§ **WHAT IS REQUIRED**: Give back all of the records underneath exactly, with no omissions.
....
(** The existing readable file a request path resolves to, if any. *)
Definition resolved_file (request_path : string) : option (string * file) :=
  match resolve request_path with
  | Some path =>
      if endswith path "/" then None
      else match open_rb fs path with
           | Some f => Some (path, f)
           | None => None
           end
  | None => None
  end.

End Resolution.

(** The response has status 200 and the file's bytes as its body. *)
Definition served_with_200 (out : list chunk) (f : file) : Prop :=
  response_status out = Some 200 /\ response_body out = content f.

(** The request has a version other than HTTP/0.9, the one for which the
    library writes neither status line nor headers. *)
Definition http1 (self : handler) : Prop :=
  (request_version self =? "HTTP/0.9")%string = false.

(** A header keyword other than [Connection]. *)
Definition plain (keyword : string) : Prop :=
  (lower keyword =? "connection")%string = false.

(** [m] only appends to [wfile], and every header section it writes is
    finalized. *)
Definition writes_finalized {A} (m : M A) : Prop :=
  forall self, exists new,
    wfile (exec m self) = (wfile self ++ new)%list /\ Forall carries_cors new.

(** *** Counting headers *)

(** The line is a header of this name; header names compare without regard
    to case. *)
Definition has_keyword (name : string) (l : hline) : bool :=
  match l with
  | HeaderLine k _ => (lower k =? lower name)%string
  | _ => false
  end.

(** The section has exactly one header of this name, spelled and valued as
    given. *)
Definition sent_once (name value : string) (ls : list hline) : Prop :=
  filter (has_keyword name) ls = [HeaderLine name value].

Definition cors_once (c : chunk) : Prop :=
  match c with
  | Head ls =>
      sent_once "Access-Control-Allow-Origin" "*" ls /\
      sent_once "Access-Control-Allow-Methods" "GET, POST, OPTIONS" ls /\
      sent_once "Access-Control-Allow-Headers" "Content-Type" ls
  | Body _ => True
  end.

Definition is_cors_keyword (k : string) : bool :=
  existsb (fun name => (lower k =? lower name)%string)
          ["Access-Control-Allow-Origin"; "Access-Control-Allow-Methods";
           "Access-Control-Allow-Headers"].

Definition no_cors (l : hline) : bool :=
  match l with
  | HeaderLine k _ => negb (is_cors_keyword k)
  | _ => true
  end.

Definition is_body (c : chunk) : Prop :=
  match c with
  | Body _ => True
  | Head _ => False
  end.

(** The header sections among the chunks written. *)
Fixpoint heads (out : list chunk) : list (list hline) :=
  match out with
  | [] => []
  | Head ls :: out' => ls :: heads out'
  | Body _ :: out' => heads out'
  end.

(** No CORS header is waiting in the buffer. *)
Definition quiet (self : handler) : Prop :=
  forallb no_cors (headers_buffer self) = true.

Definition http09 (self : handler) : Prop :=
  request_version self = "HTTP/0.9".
....
§ **REPLY TO THE EXERCISE**:
(** The existing readable file a request path resolves to, if any. *)
Definition resolved_file (request_path : string) : option (string * file) :=
  match resolve request_path with
  | Some path =>
      if endswith path "/" then None
      else match open_rb fs path with
           | Some f => Some (path, f)
           | None => None
           end
  | None => None
  end.

End Resolution.

(** The response has status 200 and the file's bytes as its body. *)
Definition served_with_200 (out : list chunk) (f : file) : Prop :=
  response_status out = Some 200 /\ response_body out = content f.

(** The request has a version other than HTTP/0.9, the one for which the
    library writes neither status line nor headers. *)
Definition http1 (self : handler) : Prop :=
  (request_version self =? "HTTP/0.9")%string = false.

(** A header keyword other than [Connection]. *)
Definition plain (keyword : string) : Prop :=
  (lower keyword =? "connection")%string = false.

(** [m] only appends to [wfile], and every header section it writes is
    finalized. *)
Definition writes_finalized {A} (m : M A) : Prop :=
  forall self, exists new,
    wfile (exec m self) = (wfile self ++ new)%list /\ Forall carries_cors new.

(** *** Counting headers *)

(** The line is a header of this name; header names compare without regard
    to case. *)
Definition has_keyword (name : string) (l : hline) : bool :=
  match l with
  | HeaderLine k _ => (lower k =? lower name)%string
  | _ => false
  end.

(** The section has exactly one header of this name, spelled and valued as
    given. *)
Definition sent_once (name value : string) (ls : list hline) : Prop :=
  filter (has_keyword name) ls = [HeaderLine name value].

Definition cors_once (c : chunk) : Prop :=
  match c with
  | Head ls =>
      sent_once "Access-Control-Allow-Origin" "*" ls /\
      sent_once "Access-Control-Allow-Methods" "GET, POST, OPTIONS" ls /\
      sent_once "Access-Control-Allow-Headers" "Content-Type" ls
  | Body _ => True
  end.

Definition is_cors_keyword (k : string) : bool :=
  existsb (fun name => (lower k =? lower name)%string)
          ["Access-Control-Allow-Origin"; "Access-Control-Allow-Methods";
           "Access-Control-Allow-Headers"].

Definition no_cors (l : hline) : bool :=
  match l with
  | HeaderLine k _ => negb (is_cors_keyword k)
  | _ => true
  end.

Definition is_body (c : chunk) : Prop :=
  match c with
  | Body _ => True
  | Head _ => False
  end.

(** The header sections among the chunks written. *)
Fixpoint heads (out : list chunk) : list (list hline) :=
  match out with
  | [] => []
  | Head ls :: out' => ls :: heads out'
  | Body _ :: out' => heads out'
  end.

(** No CORS header is waiting in the buffer. *)
Definition quiet (self : handler) : Prop :=
  forallb no_cors (headers_buffer self) = true.

Definition http09 (self : handler) : Prop :=
  request_version self = "HTTP/0.9".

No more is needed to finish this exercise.